(Collected data)
# # # # # # #
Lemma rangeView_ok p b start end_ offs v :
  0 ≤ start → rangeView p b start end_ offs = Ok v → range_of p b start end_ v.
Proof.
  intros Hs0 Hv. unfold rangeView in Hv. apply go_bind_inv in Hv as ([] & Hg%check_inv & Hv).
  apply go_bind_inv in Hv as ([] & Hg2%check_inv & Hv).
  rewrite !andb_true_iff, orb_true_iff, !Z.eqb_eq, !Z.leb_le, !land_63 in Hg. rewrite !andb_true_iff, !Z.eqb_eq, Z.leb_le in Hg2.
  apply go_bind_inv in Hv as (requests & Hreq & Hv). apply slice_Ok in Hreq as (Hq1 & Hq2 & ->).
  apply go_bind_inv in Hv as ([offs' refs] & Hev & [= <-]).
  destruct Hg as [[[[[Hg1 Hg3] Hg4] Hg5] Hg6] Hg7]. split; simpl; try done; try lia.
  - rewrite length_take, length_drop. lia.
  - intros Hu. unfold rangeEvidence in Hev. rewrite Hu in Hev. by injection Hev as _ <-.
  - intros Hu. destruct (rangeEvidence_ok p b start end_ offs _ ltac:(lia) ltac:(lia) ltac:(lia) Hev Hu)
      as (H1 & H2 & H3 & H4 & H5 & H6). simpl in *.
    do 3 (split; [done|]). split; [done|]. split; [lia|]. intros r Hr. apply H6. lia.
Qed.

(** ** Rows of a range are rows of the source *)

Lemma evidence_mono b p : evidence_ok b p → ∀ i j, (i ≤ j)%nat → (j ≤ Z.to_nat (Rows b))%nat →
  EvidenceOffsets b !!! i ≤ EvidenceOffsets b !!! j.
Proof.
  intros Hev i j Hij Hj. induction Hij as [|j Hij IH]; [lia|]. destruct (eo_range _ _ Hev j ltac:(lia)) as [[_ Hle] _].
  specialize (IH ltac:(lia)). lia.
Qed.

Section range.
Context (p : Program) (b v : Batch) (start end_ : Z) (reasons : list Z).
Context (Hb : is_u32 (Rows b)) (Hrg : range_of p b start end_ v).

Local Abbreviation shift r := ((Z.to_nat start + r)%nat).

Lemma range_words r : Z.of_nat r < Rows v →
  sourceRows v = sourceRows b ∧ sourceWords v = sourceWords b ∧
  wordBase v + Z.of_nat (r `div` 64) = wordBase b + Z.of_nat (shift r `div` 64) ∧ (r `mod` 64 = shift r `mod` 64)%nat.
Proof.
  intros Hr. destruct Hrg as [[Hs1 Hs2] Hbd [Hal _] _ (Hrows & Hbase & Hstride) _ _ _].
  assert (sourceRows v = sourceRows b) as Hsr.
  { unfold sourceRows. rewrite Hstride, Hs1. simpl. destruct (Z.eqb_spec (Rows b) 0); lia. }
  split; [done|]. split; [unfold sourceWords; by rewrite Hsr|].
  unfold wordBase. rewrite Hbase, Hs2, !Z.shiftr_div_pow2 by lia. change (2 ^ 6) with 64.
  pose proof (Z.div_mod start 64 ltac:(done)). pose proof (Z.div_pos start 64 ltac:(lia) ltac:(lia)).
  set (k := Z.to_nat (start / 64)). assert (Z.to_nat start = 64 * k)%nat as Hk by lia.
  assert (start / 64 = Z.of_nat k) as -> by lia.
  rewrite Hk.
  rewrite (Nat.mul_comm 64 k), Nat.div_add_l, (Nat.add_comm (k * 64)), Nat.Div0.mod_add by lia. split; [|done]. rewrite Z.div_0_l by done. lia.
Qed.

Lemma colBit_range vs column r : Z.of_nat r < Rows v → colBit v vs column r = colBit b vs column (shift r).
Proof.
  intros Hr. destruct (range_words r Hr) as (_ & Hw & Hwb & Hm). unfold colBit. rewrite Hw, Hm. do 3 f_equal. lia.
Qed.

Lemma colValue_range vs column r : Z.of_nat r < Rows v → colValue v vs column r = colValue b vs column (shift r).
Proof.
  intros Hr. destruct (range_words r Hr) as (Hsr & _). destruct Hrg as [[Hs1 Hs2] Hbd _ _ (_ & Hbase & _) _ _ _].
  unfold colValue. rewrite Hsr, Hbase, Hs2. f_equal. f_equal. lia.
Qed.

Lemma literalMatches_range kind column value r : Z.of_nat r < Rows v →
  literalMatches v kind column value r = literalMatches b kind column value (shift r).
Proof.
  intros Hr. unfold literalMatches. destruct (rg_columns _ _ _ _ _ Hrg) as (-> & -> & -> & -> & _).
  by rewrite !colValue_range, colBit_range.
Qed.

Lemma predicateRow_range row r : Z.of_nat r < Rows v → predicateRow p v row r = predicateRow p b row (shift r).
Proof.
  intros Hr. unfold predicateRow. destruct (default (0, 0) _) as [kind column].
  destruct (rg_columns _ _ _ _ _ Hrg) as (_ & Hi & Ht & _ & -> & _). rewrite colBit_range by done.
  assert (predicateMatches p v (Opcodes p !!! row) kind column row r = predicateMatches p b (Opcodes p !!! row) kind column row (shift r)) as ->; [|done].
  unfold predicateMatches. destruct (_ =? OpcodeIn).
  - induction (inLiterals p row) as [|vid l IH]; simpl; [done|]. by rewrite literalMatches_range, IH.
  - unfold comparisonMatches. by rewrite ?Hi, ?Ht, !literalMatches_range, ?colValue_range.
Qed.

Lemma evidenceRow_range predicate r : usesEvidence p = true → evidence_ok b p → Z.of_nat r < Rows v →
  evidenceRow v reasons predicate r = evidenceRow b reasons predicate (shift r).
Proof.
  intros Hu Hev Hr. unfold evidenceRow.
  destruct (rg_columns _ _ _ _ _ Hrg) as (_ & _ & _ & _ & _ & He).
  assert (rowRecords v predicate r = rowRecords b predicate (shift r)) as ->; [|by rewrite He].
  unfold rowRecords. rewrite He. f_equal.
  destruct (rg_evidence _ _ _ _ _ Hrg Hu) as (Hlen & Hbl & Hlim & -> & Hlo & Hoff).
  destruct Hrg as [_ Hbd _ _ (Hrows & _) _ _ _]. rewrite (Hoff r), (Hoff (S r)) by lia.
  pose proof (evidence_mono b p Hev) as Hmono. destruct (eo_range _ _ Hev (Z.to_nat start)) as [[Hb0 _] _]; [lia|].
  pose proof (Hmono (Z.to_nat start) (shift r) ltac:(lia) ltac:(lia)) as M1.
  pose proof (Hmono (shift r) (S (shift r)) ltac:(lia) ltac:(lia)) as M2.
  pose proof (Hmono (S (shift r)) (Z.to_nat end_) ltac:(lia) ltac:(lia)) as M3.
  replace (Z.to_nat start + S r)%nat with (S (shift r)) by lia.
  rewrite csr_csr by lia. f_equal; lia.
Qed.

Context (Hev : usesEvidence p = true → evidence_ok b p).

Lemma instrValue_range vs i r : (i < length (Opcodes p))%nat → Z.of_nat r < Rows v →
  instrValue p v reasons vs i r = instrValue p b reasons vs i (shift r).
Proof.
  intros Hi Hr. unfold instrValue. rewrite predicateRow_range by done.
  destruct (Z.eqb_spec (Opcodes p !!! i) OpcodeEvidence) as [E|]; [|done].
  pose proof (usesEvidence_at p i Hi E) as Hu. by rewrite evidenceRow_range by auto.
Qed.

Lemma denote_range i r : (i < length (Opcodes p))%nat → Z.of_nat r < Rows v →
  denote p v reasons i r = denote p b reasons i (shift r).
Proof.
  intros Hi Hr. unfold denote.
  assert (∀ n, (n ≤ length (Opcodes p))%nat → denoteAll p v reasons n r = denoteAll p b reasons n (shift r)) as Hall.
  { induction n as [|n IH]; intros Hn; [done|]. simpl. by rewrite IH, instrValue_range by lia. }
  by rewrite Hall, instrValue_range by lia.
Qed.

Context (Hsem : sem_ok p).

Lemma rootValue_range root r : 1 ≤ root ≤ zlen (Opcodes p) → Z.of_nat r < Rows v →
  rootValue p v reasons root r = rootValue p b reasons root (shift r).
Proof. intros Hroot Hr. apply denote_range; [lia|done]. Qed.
# # # # # # #
### Exercise instructions
Filter the records down to the lines containing the word "Hbase", and copy those.

### Exercise response
  intros Hr. destruct Hrg as [[Hs1 Hs2] Hbd [Hal _] _ (Hrows & Hbase & Hstride) _ _ _].
  unfold wordBase. rewrite Hbase, Hs2, !Z.shiftr_div_pow2 by lia. change (2 ^ 6) with 64.
  intros Hr. destruct (range_words r Hr) as (Hsr & _). destruct Hrg as [[Hs1 Hs2] Hbd _ _ (_ & Hbase & _) _ _ _].
  unfold colValue. rewrite Hsr, Hbase, Hs2. f_equal. f_equal. lia.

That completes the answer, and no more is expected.